Keep to one stretch of the data below, the lines from the one with "Definition run_daemon (inputs" up to and including the one with "exists keyword, keyword", and return that stretch exactly.

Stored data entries
------
Definition detect_new_announcements (current_announcements : list announcement)
    (existing_data : pyobject) : outcome (list announcement) :=
  match dict_get_announcements existing_data with
  | Raise e => Raise e
  | Return stored =>
      let existing_ids : gset string := list_to_set (ann_id <$> stored) in
      Return (detect_loop existing_ids current_announcements [])
  end.

Definition load_existing_data : py pyobject :=
  fun w => match w_file w with
           | Stored v => (Return v, w)
           | Undecodable | Absent => (Return (Dict empty_store), w)
           end.

Definition save_data (disk : write_outcome) (data : store_dict) : py unit :=
  fun w => match disk with
           | WriteOk => (Return tt, set_file (Stored (Dict data)) w)
           | WriteRefused => (Return tt, w)
           | WriteTorn => (Return tt, set_file Undecodable w)
           end.

(** ** The program over its oracles *)

Section Program.

(** [datetime.now().strftime(date_format)] at the n-th reading of the clock. *)
Variable clock : nat -> string.

(** [BeautifulSoup(html_content, 'lxml').find_all('a', href=True)], each
    element read through [get('href')] and [get_text(strip=True)]; [None]
    when the library raises. *)
Variable find_all_links : string -> option (list anchor).

(** [platform.system()] *)
Variable platform_system : string.

(** Whether the n-th call of [notification.notify] returns ([true]) or
    raises ([false]). *)
Variable plyer_ok : nat -> bool.

Definition strftime_now : py string :=
  fun w => (Return (clock (w_ticks w)),
            {| w_file := w_file w; w_ticks := S (w_ticks w);
               w_delivered := w_delivered w; w_slept := w_slept w |}).

(** *** utils/notifier.py *)

Definition send_windows_notification (title message : string) : py bool :=
  if negb windows_notification_enabled then ret false
  else if negb (String.eqb platform_system "Windows") then ret false
  else fun w =>
         (Return (plyer_ok (length (w_delivered w))),
          {| w_file := w_file w; w_ticks := w_ticks w;
             w_delivered := w_delivered w ++ [(title, message)];
             w_slept := w_slept w |}).

Definition send_notification (announcements : list announcement) : py bool :=
  match announcements with
  | [] => ret false
  | first :: _ =>
      let message :=
        if (length announcements =? 1)%nat then take_chars 100 (title first)
        else "发现" ++ str_of_nat (length announcements) ++ "条新通知，请查看日志获取详情" in
      let title := "青岛人社局新通知 (" ++ str_of_nat (length announcements) ++ "条)" in
      send_windows_notification title message
  end.

(** *** scraper.py *)

(** The loop of [parse_announcements] over the links found. *)
Fixpoint parse_loop (links : list anchor) (announcements : list announcement)
  : py (list announcement) :=
  match links with
  | [] => ret announcements
  | link :: links' =>
      if is_announcement_link (text link) (href link) then
        let* now := strftime_now in
        parse_loop links'
          (announcements ++
           [ {| ann_id := generate_id (text link) (href link);
                title := text link;
                url := get_full_url (href link);
                scraped_at := now;
                is_new := true |} ])
      else parse_loop links' announcements
  end.

Definition parse_announcements (html_content : string) : py (list announcement) :=
  match find_all_links html_content with
  | Some links => parse_loop links []
  | None => ret []
  end.

Definition notify_new_announcements (new_announcements : list announcement) : py unit :=
  match new_announcements with
  | [] => ret tt
  | _ :: _ => let* _ := send_notification new_announcements in ret tt
  end.

Definition run_once (ci : cycle_input) : py unit :=
  match fetch_page_content (ci_http ci) with
  | None => ret tt
  | Some html_content =>
      if negb (truthy html_content) then ret tt
      else
        let* current_announcements := parse_announcements html_content in
        let* existing_data := load_existing_data in
        let* new_announcements := lift (detect_new_announcements current_announcements existing_data) in
        let* _ := notify_new_announcements new_announcements in
        let* stored := lift (dict_get_announcements existing_data) in
        let all_announcements := (stored ++ new_announcements)%list in
        let max_count := max_announcements in
        let all_announcements :=
          if (max_count <? length all_announcements)%nat
          then slice_from_end max_count all_announcements
          else all_announcements in
        let* now := strftime_now in
        save_data (ci_disk ci)
          {| announcements := Some all_announcements;
             last_check := now;
             total_count := Z.of_nat (length all_announcements) |}
  end.

Inductive exit_reason :=
| Cancelled       (* KeyboardInterrupt, caught by its except clause *)
| NetworkErrors   (* the ceiling, reached in the RequestException clause *)
| RuntimeErrors   (* the ceiling, reached in the Exception clause *)
| Interrupted.    (* KeyboardInterrupt raised by the sleep of an except
                     clause: no clause catches it and it ends run_daemon *)

(** Where the loop is after a finite run of iterations. *)
Inductive loop_state :=
| Looping (error_count : Z)
| Stopped (why : exit_reason).

Definition max_errors : Z := 5.

(** The body of the [try]: one cycle, then the call of [time.sleep] until
    the next one, which Ctrl+C ends with a [KeyboardInterrupt]. *)
Definition try_body (ci : cycle_input) : py unit :=
  let* _ := run_once ci in
  let* _ := sleep check_interval in
  if ci_interrupt ci then raise KeyboardInterrupt else ret tt.

(** [while True], run on the iterations listed in [inputs]. *)
Fixpoint daemon_loop (inputs : list cycle_input) (error_count : Z) (w : world)
  : loop_state * world :=
  match inputs with
  | [] => (Looping error_count, w)
  | ci :: inputs' =>
      match try_body ci w with
      | (Return _, w1) => daemon_loop inputs' 0 w1
      | (Raise KeyboardInterrupt, w1) =>
          let '(_, w2) := send_windows_notification "青岛人社局通知监控" "监控系统已停止" w1 in
          (Stopped Cancelled, w2)
      | (Raise RequestException, w1) =>
          let error_count := error_count + 1 in
          if error_count >=? max_errors then (Stopped NetworkErrors, w1)
          else
            let '(_, w2) := sleep (Z.min 300 (60 * error_count)) w1 in
            if ci_interrupt ci then (Stopped Interrupted, w2)
            else daemon_loop inputs' error_count w2
      | (Raise _, w1) =>
          let error_count := error_count + 1 in
          if error_count >=? max_errors then (Stopped RuntimeErrors, w1)
          else
            let '(_, w2) := sleep 60 w1 in
            if ci_interrupt ci then (Stopped Interrupted, w2)
            else daemon_loop inputs' error_count w2
      end
  end.

Definition run_daemon (inputs : list cycle_input) (w : world) : loop_state * world :=
  let '(_, w0) := send_windows_notification "青岛人社局通知监控" "监控系统已启动，将定期检查新通知" w in
  daemon_loop inputs 0 w0.

End Program.

(** ** The vocabulary of the design document *)

(** A text mentions a keyword when a keyword of the fixed set occurs in it,
    character for character. *)
Definition mentions_keyword (text : string) : Prop :=
  exists keyword, keyword ∈ keywords /\ exists pre post, text = pre ++ keyword ++ post.

(** An anchor is an announcement candidate when its href and its visible
    text are non-empty and the text mentions a keyword. *)
Definition is_candidate (a : anchor) : Prop :=
  href a <> "" /\ text a <> "" /\ mentions_keyword (text a).

(** Markup in which an anchor is opened and never closed is malformed. *)
Definition unclosed_anchor (markup : string) : Prop :=
  str_in "<a " markup = true /\ str_in "</a>" markup = false.

(** The site origin and the path of the listing page. *)
Definition site_origin : string := "https://hrss.qingdao.gov.cn".
Definition listing_path : string := TARGET_URL.

(** An absolute URL of the web: it names the [http] or the [https] scheme. *)
Definition is_absolute_url (href : string) : bool :=
  startswith href "http://" || startswith href "https://".

(** The fingerprint the design document describes: the first 16 hexadecimal
    characters of the MD5 of [title + "_" + url]. *)
Definition fingerprint (title url : string) : string :=
  String.substring 0 16 (MD5.hexdigest (title ++ "_" ++ url)).

(** The world after [n] more readings of the clock. *)
Definition advance (n : nat) (w : world) : world :=
  {| w_file := w_file w; w_ticks := n + w_ticks w;
     w_delivered := w_delivered w; w_slept := w_slept w |}.

(** The records [parse_loop] appends, the clock having been read [t] times. *)
Fixpoint records_of (clock : nat -> string) (t : nat) (links : list anchor) : list announcement :=
  match links with
  | [] => []
  | link :: links' =>
      if is_announcement_link (text link) (href link) then
        {| ann_id := generate_id (text link) (href link);
           title := text link;
           url := get_full_url (href link);
           scraped_at := clock t;
           is_new := true |} :: records_of clock (S t) links'
      else records_of clock t links'
  end.

(** The eviction step of [run_once], as a function of the appended list. *)
Definition retained (all_announcements : list announcement) : list announcement :=
  if (max_announcements <? length all_announcements)%nat
  then slice_from_end max_announcements all_announcements
  else all_announcements.

(** The world after the sleeps listed in [seconds]. *)
Definition slept_more (seconds : list Z) (w : world) : world :=
  {| w_file := w_file w; w_ticks := w_ticks w;
     w_delivered := w_delivered w; w_slept := w_slept w ++ seconds |}.

(** *** Concrete pages and oracles, for the examples *)

Definition fixed_clock : nat -> string := fun _ => "2025-01-20 16:06:00".

Definition relative_notice : anchor := {| href := "/a.html"; text := "关于XX通知" |}.
Definition absolute_notice : anchor :=
  {| href := "https://hrss.qingdao.gov.cn/a.html"; text := "关于XX通知" |}.
Definition unrelated_link : anchor := {| href := "/b.html"; text := "不相关链接" |}.

(** An HTML library that finds the given anchors in every page. *)
Definition page_with (links : list anchor) : string -> option (list anchor) :=
  fun _ => Some links.

Definition fresh_world : world :=
  {| w_file := Absent; w_ticks := 0; w_delivered := []; w_slept := [] |}.

Definition always_ok : nat -> bool := fun _ => true.

(** A cycle that fetches [html] with status 200 and writes without fault. *)
Definition fetched (html : string) : cycle_input :=
  {| ci_http := Response 200 html; ci_disk := WriteOk; ci_interrupt := false |}.

(** A cycle during which the site cannot be reached. *)
Definition network_down : cycle_input :=
  {| ci_http := ConnectionError; ci_disk := WriteOk; ci_interrupt := false |}.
------
*Answer box*:
Definition run_daemon (inputs : list cycle_input) (w : world) : loop_state * world :=
  let '(_, w0) := send_windows_notification "青岛人社局通知监控" "监控系统已启动，将定期检查新通知" w in
  daemon_loop inputs 0 w0.

End Program.

(** ** The vocabulary of the design document *)

(** A text mentions a keyword when a keyword of the fixed set occurs in it,
    character for character. *)
Definition mentions_keyword (text : string) : Prop :=
  exists keyword, keyword ∈ keywords /\ exists pre post, text = pre ++ keyword ++ post.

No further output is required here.